Based on about 200,000 participants and 20 to 30 years of follow-up, "we were able to provide solid evidence for the association between coffee drinking and the risk of mortality, and the large sample size allowed us to conduct analysis among never-smokers to strip out the confounding factor of smoking," Dr Ming Ding (Harvard School of Public Health, Boston, MA) told heartwire from Medscape in an email.

That said, observed Ding, who is lead author on the study's November 16, 2015 publication in Circulation, the evidence is from an observational analysis and so any coffee-mortality relationships are only hypothesis-generating until they are confirmed in more definitive studies.

In all, 31,956 deaths were recorded during 4,690,072 person-years of follow-up in a pooled cohort consisting of 74,890 women in the Nurses' Health Study (NHS), 93,054 women in the Nurses' Health Study II, and 40,557 men in the Health Professionals Follow-Up Study.

In an initial analysis adjusted for age, drinkers of coffee at the highest levels, for all coffee and for caffeinated coffee only, had a higher all-cause mortality across the three cohorts, according to the researchers. But further adjustment for smoking significantly altered that relationship.

Relative to no consumption of coffee, the pooled hazard ratio (HR) for mortality was:

  • 0.95 (95% CI 0.91–0.99) among subjects who drank one cup of coffee per day.

  • 0.91 (95% CI 0.88–0.95) for those who drank 1.1 to three cups per day.

  • 0.93 (95% CI 0.89–0.97) for those who drank 3.1 to five cups per day.

  • 1.02 (95% CI 0.96–1.07) for those who drank more than five cups of coffee per day.

That worked out to a 0.98 (95% CI 0.97–0.99) risk per one-cup increase (P<0.001 for the linear trend). The results were similar for both caffeinated and decaffeinated coffee separately, the group reported.

Smoking A Strong Confounder

Investigators repeated the multivariate analysis among never-smokers. "Overall, the association of total coffee, caffeinated coffee, and decaffeinated coffee consumption with risk of all-cause mortality changed from a nonlinear association in the overall population to a linear inverse association when restricted to never-smokers," according to Ding et al.

Also strictly among never-smokers, coffee consumption was inversely associated with the risk of mortality due to each of cardiovascular disease, neurological disease, and suicide. For cardiovascular disease, the mortality HR was:

  • 0.95 (95% CI 0.85–1.07) for no more than one cup per day.

  • 0.94 (95% CI 0.84–1.05) for more than one to three cups per day.

  • 0.81 (95% CI 0.70–0.95) for more than three to five cups per day.

  • 0.91 (95% CI 0.71–1.17) for more than five cups per day.
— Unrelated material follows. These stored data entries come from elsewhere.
Lemma validate_envelope_ok p m s :
  Packet.msg_type p = Ok m → Packet.is_compressed p = false → Packet.is_gateway p = false →
  Packet.ttl p ≠ 0 → Packet.src_id p = s → Bridge.validate_envelope p m s = Ok tt.
Proof.
  intros Hm Hc Hg Ht Hs. unfold Bridge.validate_envelope.
  rewrite Hm, Hc, Hg, (proj2 (Z.eqb_neq _ _) Ht), Hs, Z.eqb_refl.
  by rewrite bool_decide_eq_true_2.
Qed.

(** The bytes from the ICMP header on are out of the IPv4 setters' reach. *)
Lemma drop_ipv4_set h (b b' : bytes) :
  (20 ≤ h)%nat → (∀ i, (20 ≤ i)%nat → b' !! i = b !! i) → drop h b' = drop h b.
Proof. intros Hh H. apply list_eq. intros i. rewrite !lookup_drop. apply H. lia. Qed.

Lemma length_update_from h f b :
  (h ≤ length b)%nat → (∀ c, length (f c) = length c) →
  length (Bridge.update_from h f b) = length b.
Proof.
  intros H Hf. unfold Bridge.update_from.
  rewrite length_app, Hf, length_take, length_drop. lia.
Qed.

Lemma drop_update_from h f b :
  (h ≤ length b)%nat → drop h (Bridge.update_from h f b) = f (drop h b).
Proof. intros H. unfold Bridge.update_from. by rewrite drop_app_length' by (rewrite length_take; lia). Qed.
End BridgeFacts.
End BridgeFacts.

(** ** Theorems *)

Section Theorems.
Context {NL : Ipv4NetLib} {NLL : Ipv4NetLaws} {PL : PnetLib} {PLL : PnetLaws}.
Context {U32 : NetU32Lib} {U32L : NetU32Laws}.

(** A relayed packet arrives.  An inner packet the server accepts from a peer
    at [s] is wrapped in an envelope that the receiving side validates to the
    same route, with the inner packet as payload, after any number of up to four
    forwarding hops. *)
Theorem relay_envelope_roundtrip inner s n g route k :
  bytes_ok inner → is_u 32 s → (k < Z.to_nat RELAY_TTL)%nat →
  Bridge.validate_inner_ipv4 inner s n g = Ok route →
  ∃ p q, Packet.new (Bridge.build_wireguard_relay inner route) = Ok p ∧
    hops k p = Some q ∧ Packet.payload q = inner ∧
    Bridge.validate_vnt_relay q s n g = Ok route.
Proof.
  intros Hi Hs Hk Hv. pose proof Hv as Hv'.
  apply BridgeFacts.validate_inner_ok in Hv as (Hw & Hsrc & -> & Hc & _).
  assert (is_u 32 (ipv4_get_destination inner)) as Hd.
  { apply net_contains_true in Hc. pose proof (net_network_range n).
    pose proof (net_broadcast_range n). unfold is_u, u32_max in *. lia. }
  destruct (BridgeFacts.build_envelope_spec WireGuardRelay inner s _ Hi Hs Hd)
    as (p & Hp & Hok & Hm & Ht & Hsi & Hdi & Hcf & Hgf & Hpl & _).
  destruct (BridgeFacts.hops_total k p Hok ltac:(unfold RELAY_TTL in *; lia)) as [q Hq].
  destruct (BridgeFacts.hops_preserve k p q Hok Hq) as (_ & Em & Es & Ed & Ec & Eg & Ep & Et).
  exists p, q. split; [done|]. split; [done|]. split; [congruence|].
  unfold Bridge.validate_vnt_relay.
  rewrite (BridgeFacts.validate_envelope_ok q WireGuardRelay s)
    by (congruence || unfold RELAY_TTL in *; lia).
  rewrite Ep, Hpl, Hv', Ed, Hdi. cbn [mbind result_bind destination].
  by rewrite Z.eqb_refl.
Qed.

(** What the bridge lets through is not spoofed and is classified uniquely.
    An accepted unicast packet has the peer's own address as source and a host
    of the network, neither network, broadcast, gateway nor multicast address,
    as destination, and the broadcast and the LAN validators both refuse it. *)
Theorem unicast_not_spoofed inner s n g route :
  Bridge.validate_inner_ipv4 inner s n g = Ok route →
  source route = s ∧ ipv4_get_source inner = s ∧
  destination route = ipv4_get_destination inner ∧
  net_network n < destination route < net_broadcast n ∧ destination route ≠ g ∧
  is_multicast (destination route) = false ∧
  (∀ r, Bridge.validate_broadcast_inner_ipv4 inner s n g ≠ Ok r) ∧
  (∀ lan r, Bridge.validate_subnet_inner_ipv4 inner s n g lan ≠ Ok r).
Proof.
  intros Hv. apply BridgeFacts.validate_inner_ok in Hv
    as (_ & Hs & -> & Hc & H1 & H2 & H3 & H4 & H5).
  pose proof Hc as Hr. apply net_contains_true in Hr.
  cbn [source destination]. split_and!; try done; try lia.
  - intros r Hb. apply BridgeFacts.validate_broadcast_ok in Hb as (_&_&_&_&_&[?|[?|?]]); congruence.
  - intros lan r Hb. apply BridgeFacts.validate_subnet_ok in Hb as (_&_&_&_&_&_&_&?&_). congruence.
Qed.

(** The gateway answers pings.  A well-formed, unfragmented ICMP echo request
    from [s] to the gateway is answered; the answer has the request's length,
    goes from the gateway to [s], is an echo reply and carries the identifier,
    sequence number and data of the request unchanged. *)
Theorem gateway_echo_reply_spec b s g hl :
  is_u 32 s → is_u 32 g → BridgeFacts.inner_wf b hl → ipv4_get_source b = s →
  ipv4_get_destination b = g → ipv4_get_next_level_protocol b = PROTO_ICMP →
  ipv4_get_fragment_offset b = 0 → Z.land (ipv4_get_flags b) 1 = 0 →
  icmp_get_icmp_type (drop hl b) = ICMP_ECHO_REQUEST → (hl + 8 ≤ length b)%nat →
  ∃ r, Bridge.build_gateway_echo_reply b s g = Ok (Some r) ∧ length r = length b ∧
    ipv4_get_source r = g ∧ ipv4_get_destination r = s ∧
    icmp_get_icmp_type (drop hl r) = ICMP_ECHO_REPLY ∧
    drop (hl + 4) r = drop (hl + 4) b.
Proof.
  intros Hs Hg Hw Hsrc Hdst Hp Hf Hfl Hty Hl.
  assert (Bridge.parse_inner_ipv4 b s = Ok (mkIpv4Route s g, hl)) as Hpa
    by (apply BridgeFacts.parse_inner_ok; rewrite Hdst; done).
  destruct Hw as ([H20 _] & _ & _ & [Hhl _] & _).
  unfold Bridge.build_gateway_echo_reply. rewrite Hpa. cbn [mbind result_bind destination].
  rewrite Z.eqb_refl, ipv4_new_eq, (bool_decide_eq_true_2 _ H20), Hp, Hf, Hfl, icmp_new_eq, Hty.
  rewrite bool_decide_eq_true_2 by (rewrite length_drop; lia).
  rewrite (proj2 (Nat.ltb_ge _ _)) by (rewrite length_drop; lia).
  cbn [negb orb Z.eqb]. rewrite Z.eqb_refl. cbn [negb].
  set (r1 := Bridge.update_from hl _ b).
  assert (length r1 = length b) as L1 by (apply BridgeFacts.length_update_from; [lia|]; intros c;
    by rewrite icmp_set_checksum_length, icmp_set_icmp_type_length).
  set (r2 := Bridge.update_from hl _ r1).
  assert (length r2 = length b) as L2.
  { rewrite <- L1. apply BridgeFacts.length_update_from; [lia|]. intros c.
    apply icmp_set_checksum_length. }
  assert (drop hl r2 = icmp_set_checksum (icmp_checksum (drop hl r1)) (icmp_set_checksum 0
    (icmp_set_icmp_type ICMP_ECHO_REPLY (drop hl b)))) as D2.
  { unfold r2. rewrite BridgeFacts.drop_update_from by lia. f_equal.
    unfold r1. by rewrite BridgeFacts.drop_update_from by lia. }
  clearbody r1 r2.
  eexists. split; [reflexivity|]. set (ck := ipv4_checksum _). clearbody ck.
  set (r3 := ipv4_set_checksum ck _).
  assert (drop hl r3 = drop hl r2) as D3.
  { apply BridgeFacts.drop_ipv4_set; [lia|]. intros i Hi. unfold r3.
    by rewrite !ipv4_set_checksum_tail, ipv4_set_destination_tail, ipv4_set_source_tail by done. }
  unfold r3 in *. clear r3.
  split; [by rewrite !ipv4_set_checksum_length, ipv4_set_destination_length, ipv4_set_source_length|].
  split; [|split; [|split]].
  - rewrite !ipv4_source_set_checksum, ipv4_source_set_destination, ipv4_get_set_source
      by (rewrite ?ipv4_set_checksum_length, ?ipv4_set_destination_length, ?ipv4_set_source_length; done || lia).
    done.
  - rewrite !ipv4_destination_set_checksum, ipv4_get_set_destination
      by (rewrite ?ipv4_set_checksum_length, ?ipv4_set_destination_length, ?ipv4_set_source_length; done || lia).
    done.
  - rewrite D3, D2, !icmp_type_set_checksum, icmp_get_set_type
      by (rewrite ?icmp_set_checksum_length, ?icmp_set_icmp_type_length, ?length_drop;
          unfold is_u, ICMP_ECHO_REPLY; lia). done.
  - rewrite <- !drop_drop, D3, D2. apply list_eq. intros i. rewrite !lookup_drop.
    rewrite !icmp_set_checksum_tail, icmp_set_type_tail, lookup_drop by lia. done.
Qed.
End Theorems.

(** ** Witnesses *)

Module BridgeWitness.
Import Model.

Definition net24 : Ipv4Net := mkCidr (ipv4 10 26 0 0) 24 eq_refl.
Definition gw : Ipv4Addr := ipv4 10 26 0 1.

(** A UDP datagram from 10.26.0.2 to 10.26.0.3, and a ping of the gateway. *)
Definition udp : bytes :=
  [69; 0; 0; 24; 0; 0; 0; 0; 64; 17; 0; 0; 10; 26; 0; 2; 10; 26; 0; 3; 1; 2; 3; 4].
Definition ping : bytes :=
  [69; 0; 0; 30; 0; 0; 0; 0; 64; 1; 0; 0; 10; 26; 0; 2; 10; 26; 0; 1;
   8; 0; 0; 0; 0; 1; 0; 2; 7; 7].

Lemma relay_envelope_roundtrip_witness :
  ∃ p q, Packet.new (Bridge.build_wireguard_relay udp
      (mkIpv4Route (ipv4 10 26 0 2) (ipv4 10 26 0 3))) = Ok p ∧
    hops 4 p = Some q ∧ Packet.payload q = udp ∧
    Bridge.validate_vnt_relay q (ipv4 10 26 0 2) net24 gw
      = Ok (mkIpv4Route (ipv4 10 26 0 2) (ipv4 10 26 0 3)).
Proof.
  apply (relay_envelope_roundtrip udp (ipv4 10 26 0 2) net24 gw).
  - apply (bool_decide_eq_true_1 _). vm_compute. reflexivity.
  - apply (bool_decide_eq_true_1 _). vm_compute. reflexivity.
  - apply Nat.ltb_lt. vm_compute. reflexivity.
  - vm_compute. reflexivity.
Defined.

Lemma unicast_not_spoofed_witness : ∃ route,
  Bridge.validate_inner_ipv4 udp (ipv4 10 26 0 2) net24 gw = Ok route ∧
  source route = ipv4 10 26 0 2 ∧ net_network net24 < destination route.
Proof.
  exists (mkIpv4Route (ipv4 10 26 0 2) (ipv4 10 26 0 3)).
  assert (Bridge.validate_inner_ipv4 udp (ipv4 10 26 0 2) net24 gw
    = Ok (mkIpv4Route (ipv4 10 26 0 2) (ipv4 10 26 0 3))) as Hv by (vm_compute; reflexivity).
  split; [exact Hv|].
  destruct (unicast_not_spoofed _ _ _ _ _ Hv) as (? & _ & _ & [? _] & _). by split.
Defined.

Lemma gateway_echo_reply_spec_witness :
  ∃ r, Bridge.build_gateway_echo_reply ping (ipv4 10 26 0 2) gw = Ok (Some r) ∧
    length r = length ping ∧ ipv4_get_source r = gw ∧
    ipv4_get_destination r = ipv4 10 26 0 2 ∧
    icmp_get_icmp_type (drop 20 r) = ICMP_ECHO_REPLY ∧ drop (20 + 4) r = drop (20 + 4) ping.
Proof.
  apply (gateway_echo_reply_spec ping (ipv4 10 26 0 2) gw 20); try (vm_compute; reflexivity).
  - apply (bool_decide_eq_true_1 _). vm_compute. reflexivity.
  - apply (bool_decide_eq_true_1 _). vm_compute. reflexivity.
  - split_and!; try (vm_compute; reflexivity); apply Nat.leb_le; vm_compute; reflexivity.
  - apply Nat.leb_le. vm_compute. reflexivity.
Defined.
End BridgeWitness.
In the current analysis for the cohorts overall, the coffee-intake and mortality relationship was nonlinear, in that mortality declined up to moderate coffee consumption but attenuated such that there wasn't a correlation between the highest levels of consumption and mortality, the group writes.

"And given that this association became linear and inverse after restricting the analysis to never-smokers, it is likely that the nonlinear association observed in the total population was due to the residual confounding by smoking."

Ding said he was not surprised that the associations between caffeinated and decaffeinated coffee consumption were similar for total and cause-specific mortality, in that "other components rather than caffeine might be responsible for coffee's effect on mortality."

For example, he noted, chlorogenic acid and lignans in coffee have antioxidant effects, and they reduce insulin resistance and systemic inflammation in animal models. "Those nutrients therefore might be responsible for the inverse association between coffee and mortality that we saw," Ding proposed.

The study was funded by the National Institutes of Health. The authors had no relevant financial relationships.